The clinical relevance of a one-titer-step anti-A/B reduction in IVIG is currently unknown and can be determined only in large trials. Hemolytic events tend to occur during high-dose IVIG therapy (1–2 g/kg), whereas very few cases have been reported in patients with primary immunodeficiency, who are usually treated with lower IgG doses (0.4–0.8 g/kg) [4]. This observation supports our hypothesis that a reduction of isoagglutinins by 1 titer step (or to 50% of the initial concentration) may be clinically important. A one-titer-step reduction was detected by IAT, while DAT and FACS anti-A results suggested a lesser reduction. All these methods have their limitations; the reason for the discrepancy is currently unknown. A prospective, observational clinical study is warranted to evaluate the efficacy of donor plasma screening on IVIG hemolytic risk.

Implementation of isoagglutinin screening as described here is possible for plasma collectors operating large plasmapheresis centers. This screening has been implemented by CSL Plasma in all its plasma collection centers. However, multiple plasma sources are typically used for IVIG production, which may include recovered plasma obtained from local organizations.

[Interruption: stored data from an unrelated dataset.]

(* ===== verification/ConfigHops.v ===== *)
(** * What a chain adds to a configuration (src/src/configs/generate.cpp)

    [chain_built] tells everything [buildOutboundChain] of ConfigChains.v adds to
    a build that succeeds: the hops of each core in their order, the bridges
    between the cores, the objects and tags. *)

From Stdlib Require Import Ascii String.
From S2P Require Import Prelude QtText Json Lists ConfigChains.

Local Open Scope Z_scope.
#[local] Set Warnings "-register-all".

(** ** What a chain adds *)

(** A hop as it is built: a whole Xray configuration is dialled at its bridge. *)
Definition builtAs (p p' : Profile) : Prop :=
  p' = p \/ (IsXrayFullConfig p = true /\ exists b, p' = withBuild (bridgeDial b) p).

Lemma builtAs_IsXray ents ents' : Forall2 builtAs ents ents' ->
  forall b, changes b ents' = changes b ents /\ enters b ents' = enters b ents /\ leaves b ents' = leaves b ents.
Proof.
  induction 1 as [|p p' ents ents' Hp _ IH]; intros b; [done|]. cbn.
  assert (IsXray p' = IsXray p) as -> by (by destruct Hp as [->|(_ & ? & ->)]).
  destruct (IH (IsXray p)) as (-> & -> & ->). done.
Qed.

Lemma builtAs_refl ents : Forall2 builtAs ents ents.
Proof. induction ents; constructor; [by left|done]. Qed.

(** What the opening of bridges and configurations leaves alone. *)
Definition rest (c : BuildContext) :=
  (forTest c, xrayOutbounds c, xrayIngressTags c, singIngressTags c, outbounds c, endpoints c, chainGroups c).

Definition built (c : BuildContext) :=
  (forTest c, singToXrayBridges c, xrayToSingBridges c, xrayIngressTags c, singIngressTags c, xrayOutbounds c, outbounds c, endpoints c).

Lemma rest_emitted c c' : rest c' = rest c -> emitted c' = emitted c.
Proof. unfold rest, emitted. intros H. injection H. intros. congruence. Qed.

Lemma placed_rest c c' : placed c' = placed c ->
  rest c' = rest c /\ singToXrayBridges c' = singToXrayBridges c /\ xrayToSingBridges c' = xrayToSingBridges c /\ errors c' = errors c.
Proof. unfold placed, shape, rest. intros H. injection H. intros. split_and!; congruence. Qed.

Lemma openFullConfig_spec env req ents c c' ents' : openFullConfig env req ents c = (c', ents') -> errors c' = [] ->
  Forall2 builtAs ents ents' /\ rest c' = rest c /\ errors c = [] /\ singToXrayBridges c' = singToXrayBridges c /\
  xrayToSingBridges c' = xrayToSingBridges c /\ singToXrayTransitioned c' = singToXrayTransitioned c /\
  xrayToSingTransitioned c' = xrayToSingTransitioned c.
Proof.
  unfold openFullConfig. destruct (last ents) as [p|] eqn:El; [|intros [= <- <-] He; split_and!; try done; apply builtAs_refl].
  destruct (IsXrayFullConfig p) eqn:Ex; [|intros [= <- <-] He; split_and!; try done; apply builtAs_refl].
  destruct (fullConfigHop env req p c) as [c1 p1] eqn:E. intros [= <- <-] He. revert E. unfold fullConfigHop.
  destruct (p_custom p) as [[config bridgeHost]|]; [|by intros [= <- <-]]. destruct (isEmpty config); [by intros [= <- <-]|].
  unfold probe, draw. apply last_Some in El as [l ->]. assert (removelast (l ++ [p]) = l) as -> by apply List.removelast_last.
  destruct (r_xrayFullConfigPort req <=? 0); cbv zeta beta iota; destruct (_ <=? 0); try (by intros [= <- <-]);
    intros [= <- <-]; (split_and!; try done);
    (apply Forall2_app; [apply builtAs_refl|constructor; [right; eauto|done]]).
Qed.

Lemma bridgePort_frame env given ports c port ports' c' : bridgePort env given ports c = (port, ports', c') ->
  rest c' = rest c /\ errors c' = errors c /\ singToXrayBridges c' = singToXrayBridges c /\ xrayToSingBridges c' = xrayToSingBridges c /\
  xrayToSingTransitioned c' = xrayToSingTransitioned c /\ xrayConfig c' = xrayConfig c.
Proof.
  unfold bridgePort, probe. destruct (0 <? given); [by intros [= <- <- <-]|]. destruct (isEmpty ports); by intros [= <- <- <-].
Qed.

(** The bridges that were opened, when every port could be reserved. *)
Lemma openBridges_spec env req c b1 b2 c' : openBridges env req c = (b1, b2, c') -> errors c = [] -> errors c' = [] ->
  exists f1 f2, b1 = Some f1 /\ b2 = Some f2 /\ rest c' = rest c /\
    b_needed f1 = singToXrayTransitioned c /\ b_needed f2 = xrayToSingTransitioned c /\
    singToXrayBridges c' = singToXrayBridges c ++ (if b_needed f1 then [f1] else []) /\
    xrayToSingBridges c' = xrayToSingBridges c ++ (if b_needed f2 then [f2] else []).
Proof.
  unfold openBridges. destruct (singToXrayTransitioned c) eqn:E1.
  - destruct (bridgePort env (r_singToXrayPort req) [] c) as [[port ports] c1] eqn:Ep.
    apply bridgePort_frame in Ep as (P1 & P2 & P3 & P4 & P5 & _). destruct (port <=? 0); [by intros [= <- <- <-]|].
    unfold draw. cbv zeta beta iota. set (c2 := set_singToXrayBridges _ _). assert (xrayToSingTransitioned c2 = xrayToSingTransitioned c) as -> by exact P5.
    set (f1 := bridgeOn port _). assert (rest c2 = rest c) as Hr by exact P1. assert (errors c2 = errors c) as He by exact P2.
    assert (singToXrayBridges c2 = singToXrayBridges c ++ [f1]) as H1 by (unfold c2; cbn; by rewrite P3).
    assert (xrayToSingBridges c2 = xrayToSingBridges c) as H2 by exact P4. clearbody c2.
    destruct (xrayToSingTransitioned c) eqn:E2.
    + destruct (bridgePort env (r_xrayToSingPort req) ports c2) as [[port2 ports2] c3] eqn:Eq.
      apply bridgePort_frame in Eq as (Q1 & Q2 & Q3 & Q4 & _ & _). destruct (port2 <=? 0); [by intros [= <- <- <-]|].
      intros [= <- <- <-] _ _. eexists f1, _. split_and!; try done; [by rewrite <- Hr, <- Q1|cbn; by rewrite Q3, H1|cbn; by rewrite Q4, H2].
    + intros [= <- <- <-] _ _. exists f1, noBridge. split_and!; try done. cbn. by rewrite app_nil_r.
  - destruct (xrayToSingTransitioned c) eqn:E2.
    + destruct (bridgePort env (r_xrayToSingPort req) [] c) as [[port2 ports2] c3] eqn:Eq.
      apply bridgePort_frame in Eq as (Q1 & Q2 & Q3 & Q4 & _ & _). destruct (port2 <=? 0); [by intros [= <- <- <-]|].
      unfold draw. intros [= <- <- <-] _ _. eexists noBridge, _. split_and!; try done; cbn; [by rewrite app_nil_r|by rewrite Q4].
    + intros [= <- <- <-] _ _. exists noBridge, noBridge. cbn. by rewrite !app_nil_r.
Qed.

(** Everything a chain that was built added: [initial] ends with the bridge to
    Xray when there are hops there. *)
Definition withBridge (initial : list Profile) (b : Bridge) : list Profile := if b_needed b then initial ++ [bridgeProfile b] else initial.
Definition tailStart (req : ChainBuildRequest) (initial : list Profile) (b : Bridge) : Z := r_startSuffix req + qsize (withBridge initial b).

(** The tags of what sing-box runs of a chain. *)
Definition chainTags (req : ChainBuildRequest) (start : Z) (leading tailing : list Profile) : list qstring :=
  imap (fun i _ => singTag (leadingOpts req) (0 + Z.of_nat i)) leading ++ imap (fun i _ => singTag (tailingOpts req start) (0 + Z.of_nat i)) tailing.

Record ChainBuilt (env : BuildEnv) (req : ChainBuildRequest) (c c' : BuildContext)
    (ents initial xray tailing : list Profile) (b1 b2 : Bridge) : Prop := {
  cb_ids : exists found, Forall2 (fun id p => hopOf env id = Some p) (hopIDs req) found /\ Forall2 builtAs found ents;
  cb_order : ents = initial ++ xray ++ tailing;
  cb_xray : Forall (fun p => IsXray p = true) xray;
  cb_initial : Forall (fun p => IsXray p = false) initial;
  cb_tailing : Forall (fun p => IsXray p = false) tailing;
  cb_tail : xray = [] -> tailing = [];
  cb_b1 : b_needed b1 = negb (isEmpty xray);
  cb_b2 : b_needed b2 = negb (isEmpty tailing);
  cb_forTest : forTest c' = forTest c;
  cb_bridges1 : singToXrayBridges c' = singToXrayBridges c ++ (if b_needed b1 then [b1] else []);
  cb_bridges2 : xrayToSingBridges c' = xrayToSingBridges c ++ (if b_needed b2 then [b2] else []);
  cb_ingress1 : xrayIngressTags c' = xrayIngressTags c ++ (if b_needed b1 then [xrayHopTag (leadingOpts req) 0] else []);
  cb_ingress2 : singIngressTags c' = singIngressTags c ++ (if b_needed b2 then [hopTag (r_prefix req) (tailStart req initial b1)] else []);
  cb_xrayOutbounds : xrayOutbounds c' = xrayOutbounds c ++ (if b_needed b1 then xrayList env (leadingOpts req) b2 0 xray else []);
  cb_kept : emitted c ⊆ emitted c';
  cb_leading : forall i p, withBridge initial b1 !! i = Some p ->
    singObject env (forTest c) (leadingOpts req) (Z.of_nat i) p (withBridge initial b1 !! S i) ∈ emitted c';
  cb_trailing : forall i p, tailing !! i = Some p ->
    singObject env (forTest c) (tailingOpts req (tailStart req initial b1)) (Z.of_nat i) p (tailing !! S i) ∈ emitted c';
  cb_tags : map tagOf (emitted c') ≡ₚ map tagOf (emitted c) ++ chainTags req (tailStart req initial b1) (withBridge initial b1) tailing }.

Lemma app_nil_both {A} (l1 l2 l3 : list A) : l3 = l2 ++ l1 -> l3 = [] -> l1 = [] /\ l2 = [].
Proof. intros -> H. by apply app_eq_nil in H as [-> ->]. Qed.

(** The three stages of the two cores, none of which failed. *)
Lemma stages env o1 o2 b2 leading xray tailing c c' :
  c' = buildSingboxChain env o2 0 tailing
         (let c := buildSingboxChain env o1 0 leading c in if isEmpty xray then c else buildXrayChain env o1 b2 xray c) ->
  errors c' = [] -> exists c1 c2,
    SingAdded env o1 leading 0 c c1 /\
    (if isEmpty xray then c2 = c1 else XrayAdded env o1 b2 xray c1 c2) /\
    SingAdded env o2 tailing 0 c2 c'.
Proof.
  intros -> He. cbv zeta in *. set (c1 := buildSingboxChain env o1 0 leading c) in *.
  set (c2 := if isEmpty xray then c1 else buildXrayChain env o1 b2 xray c1) in *.
  destruct (singbox_errors env o2 tailing 0 c2) as [es3 E3]. destruct (app_nil_both _ _ _ E3 He) as [N3 N2].
  assert (exists es2, errors c2 = errors c1 ++ es2) as [es2 E2].
  { unfold c2. destruct (isEmpty xray); [exists []; by rewrite app_nil_r|apply xrayChain_errors]. }
  destruct (app_nil_both _ _ _ E2 N2) as [M2 M1]. destruct (singbox_errors env o1 leading 0 c) as [es1 E1].
  fold c1 in E1. destruct (app_nil_both _ _ _ E1 M1) as [K1 K0].
  exists c1, c2. split_and!.
  - apply singbox_added; [fold c1; congruence|done].
  - unfold c2 in *. destruct xray as [|p xray]; cbn [isEmpty] in *; [done|]. apply xrayChain_added; [done|congruence].
  - apply singbox_added; [congruence|done].
Qed.

(** What the stages did to each field. *)
Lemma stages_fields env req b2 start leading xray tailing c c1 c2 c' :
  SingAdded env (leadingOpts req) leading 0 c c1 ->
  (if isEmpty xray then c2 = c1 else XrayAdded env (leadingOpts req) b2 xray c1 c2) ->
  SingAdded env (tailingOpts req start) tailing 0 c2 c' ->
  forTest c' = forTest c /\ singToXrayBridges c' = singToXrayBridges c /\ xrayToSingBridges c' = xrayToSingBridges c /\
  xrayIngressTags c' = xrayIngressTags c ++ (if isEmpty xray then [] else [xrayHopTag (leadingOpts req) 0]) /\
  singIngressTags c' = singIngressTags c ++ (if isEmpty tailing then [] else [hopTag (r_prefix req) start]) /\
  xrayOutbounds c' = xrayOutbounds c ++ (if isEmpty xray then [] else xrayList env (leadingOpts req) b2 0 xray) /\
  emitted c ⊆ emitted c' /\
  (forall i p, leading !! i = Some p -> singObject env (forTest c) (leadingOpts req) (Z.of_nat i) p (leading !! S i) ∈ emitted c') /\
  (forall i p, tailing !! i = Some p -> singObject env (forTest c) (tailingOpts req start) (Z.of_nat i) p (tailing !! S i) ∈ emitted c') /\
  map tagOf (emitted c') ≡ₚ map tagOf (emitted c) ++ chainTags req start leading tailing.
Proof.
  intros [A1 _ A2 A3 A4 _ A5] B [C1 _ C2 C3 C4 _ C5].
  assert (aside c2 = aside c1 /\ xrayIngressTags c2 = xrayIngressTags c1 ++ (if isEmpty xray then [] else [xrayHopTag (leadingOpts req) 0]) /\
          xrayOutbounds c2 = xrayOutbounds c1 ++ (if isEmpty xray then [] else xrayList env (leadingOpts req) b2 0 xray)) as (B1 & B2 & B3).
  { destruct (isEmpty xray) eqn:E; [subst c2; by rewrite !app_nil_r|]. destruct B as [B1 _ B2 B3]. by rewrite E in B2. }
  unfold shape, aside in *. cbn [o_markIngress leadingOpts tailingOpts] in *. injection A1. injection C1. injection B1. intros.
  assert (singTag (tailingOpts req start) 0 = hopTag (r_prefix req) start) as Ht by (unfold singTag; cbn; by rewrite Z.add_0_r).
  rewrite Ht in C2. cbn [andb Z.eqb] in *. rewrite app_nil_r in A2. assert (emitted c2 = emitted c1) as Em by (unfold emitted; congruence).
  assert (forTest c2 = forTest c) as Ft by congruence. rewrite Em in C3. rewrite Ft in C4. split_and!; try congruence.
  - rewrite C2. destruct (isEmpty tailing); cbn; congruence.
  - set_solver.
  - intros i p Hp. apply C3. exact (A4 i p Hp).
  - exact C4.
  - rewrite C5, Em, A5, <- app_assoc. done.
Qed.

Lemma chain_built env req c tag c' : errors c = [] -> buildOutboundChain env req c = (tag, c') -> errors c' = [] ->
  tag = chainIngress req /\ exists ents initial xray tailing b1 b2, ChainBuilt env req c c' ents initial xray tailing b1 b2.
Proof.
  intros He0. unfold buildOutboundChain. set (c0 := set_xrayToSingTransitioned false _).
  destruct (entIDListtoEntList env (hopIDs req) c0) as [c1 found] eqn:E1.
  destruct (failed c1) eqn:Ef1; [intros [= <- <-] He; unfold failed in Ef1; by rewrite He in Ef1|].
  assert (errors c1 = []) as He1 by (unfold failed in Ef1; by destruct (errors c1)).
  destruct (entList_spec env _ c0 c1 found E1 He1) as (Hids & Hp & Hch & Hen & Hle).
  apply placed_rest in Hp as (P1 & P2 & P3 & P4).
  destruct (openFullConfig env req found c1) as [c2 ents] eqn:E2.
  destruct (failed c2) eqn:Ef2; [intros [= <- <-] He; unfold failed in Ef2; by rewrite He in Ef2|].
  assert (errors c2 = []) as He2 by (unfold failed in Ef2; by destruct (errors c2)).
  destruct (openFullConfig_spec env req found c1 c2 ents E2 He2) as (Hb & Q1 & _ & Q2 & Q3 & Q4 & Q5).
  destruct (builtAs_IsXray _ _ Hb false) as (B1 & B2 & B3).
  assert (enters false found = singToXrayTransitioned c1) as Hen' by (by rewrite Hen).
  assert (leaves false found = xrayToSingTransitioned c1) as Hle' by (by rewrite Hle).
  destruct (splitCores ents [] [] []) as [[initial xray] tailing] eqn:Esp.
  destruct (splitCores_parts ents initial xray tailing ltac:(lia) Esp) as (S1 & S2 & S3 & S4 & S5 & S6 & S7).
  rewrite B2, Hen' in S5. rewrite B3, Hle' in S6. rewrite <- Q4 in S5. rewrite <- Q5 in S6.
  destruct (openBridges env req c2) as [[ob1 ob2] c3] eqn:E3. intros H Hend.
  assert (rest c2 = rest c) as R2 by (rewrite Q1; exact P1).
  destruct ob1 as [f1|], ob2 as [f2|].
  2-4: injection H as <- <-; destruct (openBridges_spec env req c2 _ _ _ E3 He2 Hend) as (g1 & g2 & ? & ? & _); done.
  revert H. cbv zeta. set (cs := buildSingboxChain env (tailingOpts _ _) 0 tailing _). intros H. injection H as <- <-.
  assert (errors cs = []) as Hcs by (by destruct (isEmpty ents)).
  destruct (stages env _ _ _ _ xray tailing c3 cs eq_refl Hcs) as (d1 & d2 & A1 & A2 & A3).
  assert (errors c3 = []) as He3.
  { rewrite <- (sa_errors _ _ _ _ _ _ A1). rewrite <- Hcs, (sa_errors _ _ _ _ _ _ A3). destruct (isEmpty xray); [by subst d2|].
    by rewrite (xa_errors _ _ _ _ _ _ A2). }
  destruct (openBridges_spec env req c2 _ _ _ E3 He2 He3) as (g1 & g2 & [= <-] & [= <-] & R3 & N1 & N2 & T1 & T2).
  split; [done|]. exists ents, initial, xray, tailing, f1, f2. rewrite R2 in R3.
  rewrite N1, S5 in T1. rewrite N2, S6 in T2. rewrite S5 in N1. rewrite S6 in N2.
  destruct (stages_fields env req f2 _ _ _ _ _ _ _ _ A1 A2 A3) as (F1 & F2 & F3 & F4 & F5 & F6 & F7 & F8 & F9 & F10).
  fold (withBridge initial f1) in *. fold (tailStart req initial f1) in *. set (c' := if isEmpty ents then cs else _).
  assert (built c' = built cs) as Hsh by (unfold c'; by destruct (isEmpty ents)). injection Hsh as G1 G2 G3 G4 G5 G6 G7 G8.
  assert (emitted c' = emitted cs) as Gm by (unfold emitted; congruence).
  rewrite (rest_emitted _ _ R3) in F7, F10. injection R3 as W1 W2 W3 W4 W5 W6 W7. rewrite W1 in F8, F9.
  split; rewrite ?N1, ?N2, ?G1, ?G2, ?G3, ?G4, ?G5, ?G6, ?Gm; try done; try congruence.
  1: by exists found.
  all: change (singToXrayBridges c0) with (singToXrayBridges c) in *; change (xrayToSingBridges c0) with (xrayToSingBridges c) in *.
  all: rewrite ?F2, ?F3, ?F4, ?F5, ?F6, ?T1, ?T2; destruct (isEmpty xray), (isEmpty tailing); cbn; congruence.
Qed.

Implementation of a new screening program for these plasma sources may be difficult and is not entirely within the reach of IVIG manufacturers. Therefore, new methods for anti-A/B isoagglutinin quantification are currently in development (such as FACS anti-A).

Conclusion

This study confirms, using the example of Privigen, that reduction of anti-A/B isoagglutinin titers in IVIG products through anti-A donor plasma screening is feasible on an industrial scale. Implementation of isoagglutinin donor plasma screening with exclusion of donations with high titers may reduce the risk of hemolysis in patients treated with IVIG.